Yes, Chris Jericho, Cody, The Young Bucks and Kenny Omega are the foundation of the roster, but would it kill them to appear in a pre-taped segment or in a backstage promo while Kip Sabian, Penelope Ford, Sonny Kiss, The H2 and Bea Priestley benefit from screen time?
What about Joey Janela, who might be the most organically over and self-made of all the AEW talent? The Bad Boy has appeared so inconsistently that it is easy to forget he is part of the roster.

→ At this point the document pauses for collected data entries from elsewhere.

Definition set_c_stmt (v : option nat) (c : MrdbCursor) : MrdbCursor :=
  mkMrdbCursor v (c_result c) (c_data c) (c_array_size c) (c_row_array_size c) (c_value c) (c_params c) (c_fields c) (c_values c) (c_sequence_fields c) (c_parseinfo c) (c_prefetch_rows c) (c_cursor_type c) (c_affected_rows c) (c_field_count c) (c_row_count c) (c_lastrow_id c) (c_row_number c) (c_result_format c) (c_is_prepared c) (c_is_buffered c) (c_fetched c) (c_closed c) (c_reprepare c) (c_sequence_type c).
Definition set_c_result (v : option nat) (c : MrdbCursor) : MrdbCursor :=
  mkMrdbCursor (c_stmt c) v (c_data c) (c_array_size c) (c_row_array_size c) (c_value c) (c_params c) (c_fields c) (c_values c) (c_sequence_fields c) (c_parseinfo c) (c_prefetch_rows c) (c_cursor_type c) (c_affected_rows c) (c_field_count c) (c_row_count c) (c_lastrow_id c) (c_row_number c) (c_result_format c) (c_is_prepared c) (c_is_buffered c) (c_fetched c) (c_closed c) (c_reprepare c) (c_sequence_type c).
Definition set_c_data (v : option pyobj) (c : MrdbCursor) : MrdbCursor :=
  mkMrdbCursor (c_stmt c) (c_result c) v (c_array_size c) (c_row_array_size c) (c_value c) (c_params c) (c_fields c) (c_values c) (c_sequence_fields c) (c_parseinfo c) (c_prefetch_rows c) (c_cursor_type c) (c_affected_rows c) (c_field_count c) (c_row_count c) (c_lastrow_id c) (c_row_number c) (c_result_format c) (c_is_prepared c) (c_is_buffered c) (c_fetched c) (c_closed c) (c_reprepare c) (c_sequence_type c).
Definition set_c_array_size (v : Z) (c : MrdbCursor) : MrdbCursor :=
  mkMrdbCursor (c_stmt c) (c_result c) (c_data c) v (c_row_array_size c) (c_value c) (c_params c) (c_fields c) (c_values c) (c_sequence_fields c) (c_parseinfo c) (c_prefetch_rows c) (c_cursor_type c) (c_affected_rows c) (c_field_count c) (c_row_count c) (c_lastrow_id c) (c_row_number c) (c_result_format c) (c_is_prepared c) (c_is_buffered c) (c_fetched c) (c_closed c) (c_reprepare c) (c_sequence_type c).
Definition set_c_row_array_size (v : Z) (c : MrdbCursor) : MrdbCursor :=
  mkMrdbCursor (c_stmt c) (c_result c) (c_data c) (c_array_size c) v (c_value c) (c_params c) (c_fields c) (c_values c) (c_sequence_fields c) (c_parseinfo c) (c_prefetch_rows c) (c_cursor_type c) (c_affected_rows c) (c_field_count c) (c_row_count c) (c_lastrow_id c) (c_row_number c) (c_result_format c) (c_is_prepared c) (c_is_buffered c) (c_fetched c) (c_closed c) (c_reprepare c) (c_sequence_type c).
Definition set_c_value (v : option (list MrdbParamValue)) (c : MrdbCursor) : MrdbCursor :=
  mkMrdbCursor (c_stmt c) (c_result c) (c_data c) (c_array_size c) (c_row_array_size c) v (c_params c) (c_fields c) (c_values c) (c_sequence_fields c) (c_parseinfo c) (c_prefetch_rows c) (c_cursor_type c) (c_affected_rows c) (c_field_count c) (c_row_count c) (c_lastrow_id c) (c_row_number c) (c_result_format c) (c_is_prepared c) (c_is_buffered c) (c_fetched c) (c_closed c) (c_reprepare c) (c_sequence_type c).
Definition set_c_params (v : option (list MYSQL_BIND)) (c : MrdbCursor) : MrdbCursor :=
  mkMrdbCursor (c_stmt c) (c_result c) (c_data c) (c_array_size c) (c_row_array_size c) (c_value c) v (c_fields c) (c_values c) (c_sequence_fields c) (c_parseinfo c) (c_prefetch_rows c) (c_cursor_type c) (c_affected_rows c) (c_field_count c) (c_row_count c) (c_lastrow_id c) (c_row_number c) (c_result_format c) (c_is_prepared c) (c_is_buffered c) (c_fetched c) (c_closed c) (c_reprepare c) (c_sequence_type c).
Definition set_c_fields (v : option (nat * list MYSQL_FIELD)) (c : MrdbCursor) : MrdbCursor :=
  mkMrdbCursor (c_stmt c) (c_result c) (c_data c) (c_array_size c) (c_row_array_size c) (c_value c) (c_params c) v (c_values c) (c_sequence_fields c) (c_parseinfo c) (c_prefetch_rows c) (c_cursor_type c) (c_affected_rows c) (c_field_count c) (c_row_count c) (c_lastrow_id c) (c_row_number c) (c_result_format c) (c_is_prepared c) (c_is_buffered c) (c_fetched c) (c_closed c) (c_reprepare c) (c_sequence_type c).
Definition set_c_values (v : option (list (option pyobj))) (c : MrdbCursor) : MrdbCursor :=
  mkMrdbCursor (c_stmt c) (c_result c) (c_data c) (c_array_size c) (c_row_array_size c) (c_value c) (c_params c) (c_fields c) v (c_sequence_fields c) (c_parseinfo c) (c_prefetch_rows c) (c_cursor_type c) (c_affected_rows c) (c_field_count c) (c_row_count c) (c_lastrow_id c) (c_row_number c) (c_result_format c) (c_is_prepared c) (c_is_buffered c) (c_fetched c) (c_closed c) (c_reprepare c) (c_sequence_type c).
Definition set_c_sequence_fields (v : bool) (c : MrdbCursor) : MrdbCursor :=
  mkMrdbCursor (c_stmt c) (c_result c) (c_data c) (c_array_size c) (c_row_array_size c) (c_value c) (c_params c) (c_fields c) (c_values c) v (c_parseinfo c) (c_prefetch_rows c) (c_cursor_type c) (c_affected_rows c) (c_field_count c) (c_row_count c) (c_lastrow_id c) (c_row_number c) (c_result_format c) (c_is_prepared c) (c_is_buffered c) (c_fetched c) (c_closed c) (c_reprepare c) (c_sequence_type c).
Definition set_c_parseinfo (v : MrdbParseInfo) (c : MrdbCursor) : MrdbCursor :=
  mkMrdbCursor (c_stmt c) (c_result c) (c_data c) (c_array_size c) (c_row_array_size c) (c_value c) (c_params c) (c_fields c) (c_values c) (c_sequence_fields c) v (c_prefetch_rows c) (c_cursor_type c) (c_affected_rows c) (c_field_count c) (c_row_count c) (c_lastrow_id c) (c_row_number c) (c_result_format c) (c_is_prepared c) (c_is_buffered c) (c_fetched c) (c_closed c) (c_reprepare c) (c_sequence_type c).
Definition set_c_prefetch_rows (v : Z) (c : MrdbCursor) : MrdbCursor :=
  mkMrdbCursor (c_stmt c) (c_result c) (c_data c) (c_array_size c) (c_row_array_size c) (c_value c) (c_params c) (c_fields c) (c_values c) (c_sequence_fields c) (c_parseinfo c) v (c_cursor_type c) (c_affected_rows c) (c_field_count c) (c_row_count c) (c_lastrow_id c) (c_row_number c) (c_result_format c) (c_is_prepared c) (c_is_buffered c) (c_fetched c) (c_closed c) (c_reprepare c) (c_sequence_type c).
Definition set_c_cursor_type (v : Z) (c : MrdbCursor) : MrdbCursor :=
  mkMrdbCursor (c_stmt c) (c_result c) (c_data c) (c_array_size c) (c_row_array_size c) (c_value c) (c_params c) (c_fields c) (c_values c) (c_sequence_fields c) (c_parseinfo c) (c_prefetch_rows c) v (c_affected_rows c) (c_field_count c) (c_row_count c) (c_lastrow_id c) (c_row_number c) (c_result_format c) (c_is_prepared c) (c_is_buffered c) (c_fetched c) (c_closed c) (c_reprepare c) (c_sequence_type c).
Definition set_c_affected_rows (v : Z) (c : MrdbCursor) : MrdbCursor :=
  mkMrdbCursor (c_stmt c) (c_result c) (c_data c) (c_array_size c) (c_row_array_size c) (c_value c) (c_params c) (c_fields c) (c_values c) (c_sequence_fields c) (c_parseinfo c) (c_prefetch_rows c) (c_cursor_type c) v (c_field_count c) (c_row_count c) (c_lastrow_id c) (c_row_number c) (c_result_format c) (c_is_prepared c) (c_is_buffered c) (c_fetched c) (c_closed c) (c_reprepare c) (c_sequence_type c).
Definition set_c_field_count (v : Z) (c : MrdbCursor) : MrdbCursor :=
  mkMrdbCursor (c_stmt c) (c_result c) (c_data c) (c_array_size c) (c_row_array_size c) (c_value c) (c_params c) (c_fields c) (c_values c) (c_sequence_fields c) (c_parseinfo c) (c_prefetch_rows c) (c_cursor_type c) (c_affected_rows c) v (c_row_count c) (c_lastrow_id c) (c_row_number c) (c_result_format c) (c_is_prepared c) (c_is_buffered c) (c_fetched c) (c_closed c) (c_reprepare c) (c_sequence_type c).
Definition set_c_row_count (v : Z) (c : MrdbCursor) : MrdbCursor :=
  mkMrdbCursor (c_stmt c) (c_result c) (c_data c) (c_array_size c) (c_row_array_size c) (c_value c) (c_params c) (c_fields c) (c_values c) (c_sequence_fields c) (c_parseinfo c) (c_prefetch_rows c) (c_cursor_type c) (c_affected_rows c) (c_field_count c) v (c_lastrow_id c) (c_row_number c) (c_result_format c) (c_is_prepared c) (c_is_buffered c) (c_fetched c) (c_closed c) (c_reprepare c) (c_sequence_type c).
Definition set_c_lastrow_id (v : Z) (c : MrdbCursor) : MrdbCursor :=
  mkMrdbCursor (c_stmt c) (c_result c) (c_data c) (c_array_size c) (c_row_array_size c) (c_value c) (c_params c) (c_fields c) (c_values c) (c_sequence_fields c) (c_parseinfo c) (c_prefetch_rows c) (c_cursor_type c) (c_affected_rows c) (c_field_count c) (c_row_count c) v (c_row_number c) (c_result_format c) (c_is_prepared c) (c_is_buffered c) (c_fetched c) (c_closed c) (c_reprepare c) (c_sequence_type c).
Definition set_c_row_number (v : Z) (c : MrdbCursor) : MrdbCursor :=
  mkMrdbCursor (c_stmt c) (c_result c) (c_data c) (c_array_size c) (c_row_array_size c) (c_value c) (c_params c) (c_fields c) (c_values c) (c_sequence_fields c) (c_parseinfo c) (c_prefetch_rows c) (c_cursor_type c) (c_affected_rows c) (c_field_count c) (c_row_count c) (c_lastrow_id c) v (c_result_format c) (c_is_prepared c) (c_is_buffered c) (c_fetched c) (c_closed c) (c_reprepare c) (c_sequence_type c).
Definition set_c_result_format (v : enum_result_format) (c : MrdbCursor) : MrdbCursor :=
  mkMrdbCursor (c_stmt c) (c_result c) (c_data c) (c_array_size c) (c_row_array_size c) (c_value c) (c_params c) (c_fields c) (c_values c) (c_sequence_fields c) (c_parseinfo c) (c_prefetch_rows c) (c_cursor_type c) (c_affected_rows c) (c_field_count c) (c_row_count c) (c_lastrow_id c) (c_row_number c) v (c_is_prepared c) (c_is_buffered c) (c_fetched c) (c_closed c) (c_reprepare c) (c_sequence_type c).
Definition set_c_is_prepared (v : bool) (c : MrdbCursor) : MrdbCursor :=
  mkMrdbCursor (c_stmt c) (c_result c) (c_data c) (c_array_size c) (c_row_array_size c) (c_value c) (c_params c) (c_fields c) (c_values c) (c_sequence_fields c) (c_parseinfo c) (c_prefetch_rows c) (c_cursor_type c) (c_affected_rows c) (c_field_count c) (c_row_count c) (c_lastrow_id c) (c_row_number c) (c_result_format c) v (c_is_buffered c) (c_fetched c) (c_closed c) (c_reprepare c) (c_sequence_type c).
Definition set_c_is_buffered (v : bool) (c : MrdbCursor) : MrdbCursor :=
  mkMrdbCursor (c_stmt c) (c_result c) (c_data c) (c_array_size c) (c_row_array_size c) (c_value c) (c_params c) (c_fields c) (c_values c) (c_sequence_fields c) (c_parseinfo c) (c_prefetch_rows c) (c_cursor_type c) (c_affected_rows c) (c_field_count c) (c_row_count c) (c_lastrow_id c) (c_row_number c) (c_result_format c) (c_is_prepared c) v (c_fetched c) (c_closed c) (c_reprepare c) (c_sequence_type c).
Definition set_c_fetched (v : bool) (c : MrdbCursor) : MrdbCursor :=
  mkMrdbCursor (c_stmt c) (c_result c) (c_data c) (c_array_size c) (c_row_array_size c) (c_value c) (c_params c) (c_fields c) (c_values c) (c_sequence_fields c) (c_parseinfo c) (c_prefetch_rows c) (c_cursor_type c) (c_affected_rows c) (c_field_count c) (c_row_count c) (c_lastrow_id c) (c_row_number c) (c_result_format c) (c_is_prepared c) (c_is_buffered c) v (c_closed c) (c_reprepare c) (c_sequence_type c).
Definition set_c_closed (v : bool) (c : MrdbCursor) : MrdbCursor :=
  mkMrdbCursor (c_stmt c) (c_result c) (c_data c) (c_array_size c) (c_row_array_size c) (c_value c) (c_params c) (c_fields c) (c_values c) (c_sequence_fields c) (c_parseinfo c) (c_prefetch_rows c) (c_cursor_type c) (c_affected_rows c) (c_field_count c) (c_row_count c) (c_lastrow_id c) (c_row_number c) (c_result_format c) (c_is_prepared c) (c_is_buffered c) (c_fetched c) v (c_reprepare c) (c_sequence_type c).
Definition set_c_reprepare (v : bool) (c : MrdbCursor) : MrdbCursor :=
  mkMrdbCursor (c_stmt c) (c_result c) (c_data c) (c_array_size c) (c_row_array_size c) (c_value c) (c_params c) (c_fields c) (c_values c) (c_sequence_fields c) (c_parseinfo c) (c_prefetch_rows c) (c_cursor_type c) (c_affected_rows c) (c_field_count c) (c_row_count c) (c_lastrow_id c) (c_row_number c) (c_result_format c) (c_is_prepared c) (c_is_buffered c) (c_fetched c) (c_closed c) v (c_sequence_type c).
Definition set_c_sequence_type (v : option nat) (c : MrdbCursor) : MrdbCursor :=
  mkMrdbCursor (c_stmt c) (c_result c) (c_data c) (c_array_size c) (c_row_array_size c) (c_value c) (c_params c) (c_fields c) (c_values c) (c_sequence_fields c) (c_parseinfo c) (c_prefetch_rows c) (c_cursor_type c) (c_affected_rows c) (c_field_count c) (c_row_count c) (c_lastrow_id c) (c_row_number c) (c_result_format c) (c_is_prepared c) (c_is_buffered c) (c_fetched c) (c_closed c) (c_reprepare c) v.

As the new year approaches, the company should resolve to provide outlets for its lesser-utilized, incredibly talented stars beyond the storyline-less AEW Dark. Otherwise, it becomes less of an alternative and landing spot for young talent and more of a destination for friends of The Elite.
WWE: Stop the Pettiness
Sure, the idea of a billion dollar wrestling company having self-esteem issues may seem a bit ridiculous, but one look at how it handled Superstars requesting their releases throughout the year suggests otherwise.
Luke Harper, Sin Cara, Mike Kanellis and The Revival were all Superstars vocal in their desire to be released or seeking freedom once their contracts ran out. They were also all Superstars who had their careers toyed with by a company desperate not to let them escape to the open arms of AEW.
WWE is the biggest, most recognizable and financially stable wrestling promotion in the world. It is home to talent AEW, Ring of Honor, New Japan Pro-Wrestling and any other comparable company could ever dream of housing from top to bottom. If the company had any confidence in itself whatsoever, it would let the disenfranchised walk and focus on building stars based on the talent it already has under contract.
Vince McMahon and Co. should recognize the embarrassment of riches WWE currently possesses and not hold the careers of hardworking men and women hostage for unnecessarily petty reasons.
AEW: Focus on Yourself
May 2020 bring AEW the realization that taking shots at the competition only reminds fans that there is, in fact, another show they could be watching if they were tired of, disenfranchised with or unimpressed by the product.
On one hand, you have Cody breaking the proverbial throne as a shot at Triple H and Co., and on another, you have the executive vice president of the company talking about the toxicity of social media and pitting AEW and NXT against each other. The hypocrisy, considering the constant digs and insults are fueling the brand warfare among fans, is off the charts.
In the new year, AEW must stop making cutesy remarks and taking digs against WWE and focus on its own product. It should right the wrongs within the women's division, continue to prominently feature tag team wrestling and push fresh faces.
Stop being petty, realize your own worth and provide fans the true alternative wrestling product they believe in you to deliver.